Ezra Pound's Imagism sought to rid the poem of the dense and highly enriched content of many late Victorian poets (Hughes, 1972: 3). It sought inspiration from the Japanese haiku and the fragmented Greek poetry of the Anthology. As Pound and F.S. Flint detail in their essay "Imagism" (1913), the Imagist poet:
"Use(s) no superfluous word, no adjective, which does not reveal something.
(Doesn't) use an expression as "dim lands of peace". It dulls the image…(and) Use either no ornament or good ornament." (Pound, Flint, 1913:200)
We can see how this relates, in a purely aesthetic way to Wallace Stevens. In his poem "Six Significant Landscapes" (Stevens, 1970: 72), for instance, the poet strips his images of all but the most visual and necessary description:
"An old man sits
In the shadow of a pine tree
In China.
He sees larkspur,
Blue and white." (Stevens, 1970: 72)
Here Stevens mirrors the pared down images of the Japanese haiku or the stark expression of poems like Pound's "In a Station of the Metro" (Pound, 1990) or William Carlos Williams. In others, Stevens fuses the brevity of images with a highly charged colour sense that gives the verse a hyperreal quality, such as this stanza from "Thirteen Ways of Looking at a Blackbird" (Stevens, 1070: 94):
"At the sight of blackbirds
Flying in a green light,
Even the bawds of euphony
Would cry out sharply." (Stevens, 1970: 94)
The paucity of decoration not only places Stevens' work within a tradition of Modernist poetry but also lends to it a delicacy of form as, even in his longer works such as "The Comedian as the Letter C" (Stevens, 1970: 27) there is a directness and a clarity that seeks to undercut the philosophical narrative.
As Daniel Fuchs suggests in his book The Comic Spirit of Wallace Stevens (1963) there is, as well as Imagism, a distinct surrealist vein running throughout all of Stevens' work (Fuchs, 1963: 164). The surrealist technique of juxtaposing unconnected images (Breton, 1990:36) and creating vortices of signification is used time and time again in Stevens' verse. In the poem "Public Square" (Stevens, 1970: 108) this technique is used in order to suggest an undercurrent of violence and repressed aggression, fractured through the partial confusion of a dream-state:
"A slash of angular blacks
Like a fractured edifice
That was buttressed by blue slants
In a coma of the moon." (Stevens, 1970: 108)
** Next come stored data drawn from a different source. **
Lemma walk_tail_nodes yk u t q x :
  wellFormed (Graph yk) → walk yk u t q → x ∈ tail q →
  x ∈ graph.Nodes (Graph yk).
Proof.
  intros Hwf (_ & _ & Hc) Hx. destruct q as [|a q]; [by apply elem_of_nil in Hx|].
  simpl in Hx. apply list_elem_of_lookup in Hx as [j Hj].
  rewrite chain_lookup in Hc.
  destruct (lookup_lt_is_Some_2 (a :: q) j) as [y Hy].
  { apply lookup_lt_Some in Hj. simpl. lia. }
  specialize (Hc j y x Hy Hj).
  apply elem_of_From in Hc as (_ & Hc & _). by apply Hwf in Hc as [_ ?].
Qed.

Lemma walk_length_bound yk u t q :
  wellFormed (Graph yk) → walk yk u t q → NoDup q →
  (length q ≤ S (length (graph.Nodes (Graph yk))))%nat.
Proof.
  intros Hwf Hwalk Hnd. destruct q as [|a q]; simpl; [lia|].
  apply le_n_S. apply NoDup_cons in Hnd as [_ Hnd].
  apply submseteq_length, NoDup_submseteq; [done|].
  intros x Hx. by eapply walk_tail_nodes.
Qed.

Theorem oracle_sound : oracleSound Reference.DijkstraFromTo.
Proof.
  intros u t yk p w H. unfold Reference.DijkstraFromTo in H.
  destruct (existsb _ _); [done|]. injection H as H.
  pose proof (cheapest_elem (weight yk) ([], PInf)
    (Reference.simplePaths yk t (length (graph.Nodes (Graph yk))) [] u))
    as [Hr|(q & Hq & Hr)]; simpl in *;
    rewrite H in Hr; injection Hr as -> ->.
  - by left.
  - right. by apply simplePaths_sound in Hq as (? & ? & _).
Qed.

Theorem oracle_optimal : oracleOptimal Reference.DijkstraFromTo.
Proof.
  intros u t yk p w Hwf Hnn _ H q Hq Hnd.
  unfold Reference.DijkstraFromTo in H.
  destruct (existsb _ _); [done|]. injection H as H.
  pose proof (cheapest_le (weight yk) ([], PInf)
    (Reference.simplePaths yk t (length (graph.Nodes (Graph yk))) [] u))
    as (_ & Hall); simpl in *.
  { done. }
  { intros p' (Hp' & _)%simplePaths_sound.
    apply nonnegFloat_not_NaN, pathWeight_nonneg; [done|].
    apply chain_reset. by destruct Hp' as (_ & _ & ?). }
  rewrite H in Hall. apply Hall, simplePaths_complete; try done.
  - by intros x _ ?%elem_of_nil.
  - by eapply walk_length_bound.
Qed.

Theorem oracle_total : oracleTotal Reference.DijkstraFromTo.
Proof.
  intros u t yk _ Hnn. unfold Reference.DijkstraFromTo.
  destruct (existsb _ _) eqn:Hbad; [|eauto]. exfalso.
  apply existsb_exists in Hbad as (a & _ & Hbad).
  apply existsb_exists in Hbad as (b & Hb & Hbad).
  apply list_elem_of_In, elem_of_From in Hb as (_ & Hb & _).
  destruct (Hnn _ _ Hb) as (z & Hz & ?).
  unfold Reference.badEdge, Weight in Hbad. rewrite Hz in Hbad.
  apply Z.ltb_lt in Hbad. lia.
Qed.

#[local] Instance byWeight_trans : Transitive byWeight.
Proof.
  intros [? a] [? b] [? c]. unfold byWeight, Compare. simpl.
  destruct a, b, c; simpl; try lia; compare_cases.
Qed.

#[local] Instance byWeight_total : Total byWeight.
Proof.
  intros [? a] [? b]. unfold byWeight, Compare. simpl.
  destruct a, b; simpl; try lia; compare_cases.
Qed.

Theorem sort_permutes : sortPermutes Reference.SortFunc.
Proof. intros l. apply merge_sort_Permutation. Qed.

Theorem sort_sorts : sortSorts Reference.SortFunc.
Proof. intros l. apply (StronglySorted_merge_sort byWeight). Qed.

End ReferenceFacts.

(** ** The pool covers every path not yet accepted *)

Lemma exact_nonnegative yk : exactWeights yk → nonnegative yk.
Proof.
  intros (e & B & He & _ & _ & Hw) u v Huv.
  destruct (Hw u v Huv) as (m & -> & Hm). exists (m * 2 ^ e).
  split; [done|]. pose proof (pow2_pos e ltac:(lia)). nia.
Qed.

Lemma chain_elem_nodes yk p x :
  wellFormed (Graph yk) → chain (reset yk) p → (2 ≤ length p)%nat →
  x ∈ p → x ∈ graph.Nodes (Graph yk).
Proof.
  intros Hwf Hc Hlen [[|j] Hj]%list_elem_of_lookup.
  - destruct p as [|a [|b p]]; simpl in Hlen; try lia.
    injection Hj as ->. destruct Hc as [Hab _].
    rewrite From_reset in Hab. by apply Hwf in Hab as [? _].
  - rewrite chain_lookup in Hc.
    destruct (lookup_lt_is_Some_2 p j) as [a Ha].
    { apply lookup_lt_Some in Hj. lia. }
    specialize (Hc j a x Ha Hj). rewrite From_reset in Hc.
    by apply Hwf in Hc as [_ ?].
Qed.

Lemma chain_length_bound yk p :
  wellFormed (Graph yk) → chain (reset yk) p → NoDup p →
  (length p - 1 ≤ length (graph.Nodes (Graph yk)))%nat.
Proof.
  intros Hwf Hc Hnd. destruct (decide (2 ≤ length p)%nat); [|lia].
  etrans; [apply Nat.le_sub_l|].
  apply submseteq_length, NoDup_submseteq; [done|].
  intros x Hx. by eapply chain_elem_nodes.
Qed.

Lemma sumWeights_exact yk e B p ma :
  0 ≤ e ≤ 2045 →
  (∀ u v, v ∈ graph.From (Graph yk) u →
     ∃ m, weight yk u v = (Fin (m * 2 ^ e), true) ∧ 0 ≤ m ≤ B) →
  chain (reset yk) p → 0 ≤ ma →
  ma + B * Z.of_nat (length p - 1) < 2 ^ 53 →
  ∃ mz, zsum (weight yk) p = mz * 2 ^ e
    ∧ 0 ≤ mz ≤ B * Z.of_nat (length p - 1)
    ∧ sumWeights (weight yk) (Fin (ma * 2 ^ e)) p = Fin ((ma + mz) * 2 ^ e).
Proof.
  intros He Hw. revert ma.
  induction p as [|a p IH]; intros ma Hc Hma Hlt.
  { exists 0. simpl in *. split_and!; try done; try lia.
    by rewrite Z.add_0_r. }
  destruct p as [|b p].
  { exists 0. simpl in *. split_and!; try done; try lia.
    by rewrite Z.add_0_r. }
  destruct Hc as [Hab Hc]. rewrite From_reset in Hab.
  destruct (Hw _ _ Hab) as (m & Hm & Hmb).
  cbn [length] in Hlt.
  replace (S (S (length p)) - 1)%nat with (S (length p)) in * by lia.
  destruct (IH (ma + m)) as (mz & Hz & Hzb & Hsum); [done|lia| |].
  { cbn [length]. replace (S (length p) - 1)%nat with (length p) by lia.
    lia. }
  cbn [length] in Hzb.
  replace (S (length p) - 1)%nat with (length p) in Hzb by lia.
  exists (m + mz). split_and!.
  - change (zsum (weight yk) (a :: b :: p))
      with (zval (weight yk a b).1 + zsum (weight yk) (b :: p)).
    rewrite Hm, Hz. simpl. lia.
  - lia.
  - cbn [length]. replace (S (S (length p)) - 1)%nat with (S (length p)) by lia.
    lia.
  - rewrite sumWeights_cons, Hm. cbn [fst].
    rewrite fadd_exact by lia. rewrite Hsum. f_equal. lia.
Qed.

Section Exact.

Variable yk : yenKSPAdjuster.
Hypothesis wf : wellFormed (Graph yk).
Hypothesis exact : exactWeights yk.
(** The [onClick] handler of the container. *)
Definition onClick (e : MouseEvent) (this : State) : State :=
  match textareaElement this with
  | None => this
  | Some _ =>
      let bounds := getBoundingClientRect (element (target e)) in
      let isRight := gtb (clientX e - left bounds) (width bounds / 2) in
      let cursorIndex' :=
        getChildIndex (target e) isCursor + (if isRight then 1 else 0) in
      withCursorIndex cursorIndex' (withInputText (lit "") this)
  end.

(** The element that [render] gives the [ref] of [contentElement]: the
    components of the content with the [span] of the pending input, which
    holds the pending input as its text, inserted at the cursor index. *)
Definition renderContent (this : State) : ReactNode :=
  contentContainer
    (inserted
       (map mapContentToComponent (split (content this)))
       (ReactElement "span" "none" (inputText this) [])
       (cursorIndex this)).

(** The rectangle [render] asks for before it draws anything. *)
Definition renderCursorRect (this : State) : result IRect :=
  cursorRectForIndex this (cursorIndex this).

End FieldsEditor.

(** ** The first draft of the class

    The variant of [class Editor] whose key handler knows Backspace only
    and whose [cursorRectForIndex] places the cursor behind the terminal
    before the index. *)

Module DraftEditor.

Definition onKeyDown (key : string) (this : State) : State :=
  if String.eqb key "Backspace" then
    withCursorIndex (cursorIndex this - 1)
      (withContent
         (removeCharacterAtIndex (content this) (cursorIndex this - 1))
         this)
  else this.

(** An element of the array is never [null]: outside the array the
    access gives [undefined], which the test [elem === null] lets through,
    and the call of [getBoundingClientRect] on it is a [TypeError]. *)
Definition cursorRectForIndex (this : State) (index : Z) : result IRect :=
  match contentElement this with
  | None => Return RectZero
  | Some contentElement' =>
      let elems :=
        List.filter (fun e => negb (isCursor e))
                    (terminalElements contentElement') in
      let width' := 10%Q in
      if index =? 0 then
        match get elems 0 with
        | None => Throw TypeError
        | Some elem =>
            let rect := getBoundingClientRect elem in
            Return {| left := left rect;
                      top := top rect;
                      width := width';
                      height := height rect |}
        end
      else
        match get elems (index - 1) with
        | None => Throw TypeError
        | Some elem =>
            let rect := getBoundingClientRect elem in
            Return {| left := (left rect + width rect)%Q;
                      top := top rect;
                      width := width';
                      height := height rect |}
        end
  end.

(** The rectangle [render] asks for before it draws anything. *)
Definition renderCursorRect (this : State) : result IRect :=
  cursorRectForIndex this (cursorIndex this).

End DraftEditor.

(** ** The half test on doubles

    The coordinates of a rectangle and of a click are JavaScript numbers,
    that is IEEE 754 doubles; the definitions above carry them as exact
    rationals, and the two agree as long as no operation rounds.  The
    subtraction [e.clientX - bounds.left] of [moveCursorWithClick] can
    round.  [isRight] is its comparison as it is computed on doubles, and
    [exactValue] the rational that a finite double stands for. *)

Module Double.
(** X6.  Numbered duplicates.  For a media file [dir/stem(n).ext] (no slash or
    parenthesis in [stem] and [ext], no dot in [ext], no [-editada] in the
    path), [fix_metadata_file_for_image] returns the path and looks for
    [dir/stem.ext.supplemental-metadata(n).json].  If that file does not
    exist, one error is recorded and nothing else changes; if it exists
    and so does the canonical sidecar, one error is recorded and both files
    stay as they are; otherwise it is moved to the canonical sidecar path,
    with one fix. *)
Theorem numbered_duplicate_repair (dir stem n ext : str) (s : state) :
  let image_file :=
    dir ++ lit "/" ++ stem ++ (lit "(" ++ n ++ lit ")") ++ lit "." ++ ext in
  let placed :=
    dir ++ lit "/" ++ stem ++ lit "." ++ ext ++ lit ".supplemental-metadata"
    ++ (lit "(" ++ n ++ lit ")") ++ lit ".json" in
  let canonical := image_file ++ lit ".supplemental-metadata.json" in
  dir <> [] -> endswith dir (lit "/") = false ->
  free_of (lit "/(") stem = true -> free_of (lit "/(.") ext = true ->
  n <> [] -> all_digits n ->
  str_in (lit "-editada") image_file = false ->
  fix_metadata_file_for_image image_file s
  = Ok image_file
      match files s !! placed with
      | None =>
          with_error (lit "Metadata file: " ++ placed
                      ++ lit " not exist for image: " ++ image_file) s
      | Some c =>
          match files s !! canonical with
          | Some _ =>
              with_error (lit "Metadata file already exist: " ++ canonical) s
          | None =>
              mk_state (<[canonical := c]> (delete placed (files s)))
                (fixes s ++ [basename placed ++ lit " moved to "
                             ++ basename canonical])
                (errors s) (stdout s) (fs_calls s ++ [Move placed canonical])
          end
      end.
Proof.
  intros image_file placed canonical Hne Hdir Hstem Hext Hn Hd Hmark.
  destruct (dir_last dir Hne Hdir) as (d & x & Hdx & Hx).
  unfold fix_metadata_file_for_image, repair_edited_variant. rewrite Hmark.
  unfold bind at 1, ret at 1.
  subst image_file placed canonical. rewrite Hdx.
  apply (numbered_repair_run d stem n ext x Hx); try done.
  - intros c Hc. pose proof (free_of_spec _ _ _ Hstem Hc) as H.
    split; intros ->; apply H; [left | right; left].
  - intros c Hc. pose proof (free_of_spec _ _ _ Hext Hc) as H.
    repeat split; intros ->; apply H; [left | right; left | right; right; left].
Qed.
The surrealist juxtapositioning here through phrases such as "coma of the moon" and later in the poem "languid janitor" and "porcelain leer" lends a somatic quality to the image construction that reminds us of what Freud termed "condensation" (Freud, 1965: 312) or the condensing of two images into one to form a new, interpretive meaning.
Whereas Stevens made use of contemporary literary theories, his work is remarkably constant in a thematic sense. We receive the impression that Stevens is merely using Imagism and Surrealism for his own ends, drawing inspiration from their poetic sense in order to explore a more personal, lyrical aesthetic.
Stevens' volume Harmonium was published in 1923, just a year after Eliot's The Waste Land (Eliot, 1989) and the two works share many of the same thematic notions and tropes. In "The Snow Man" (Stevens, 1970: 9), for instance, Stevens not mirrors the opening cadences of Eliot's masterwork but also some of its socio-political exegesis:
"One must have a mind of winter
To regard the frost and the boughs
Of the pine-trees crusted with snow;
And have been cold a long time
To behold the junipers shagged with ice,
The spruces rough in the distant glitter." (Stevens, 1970: 9-10)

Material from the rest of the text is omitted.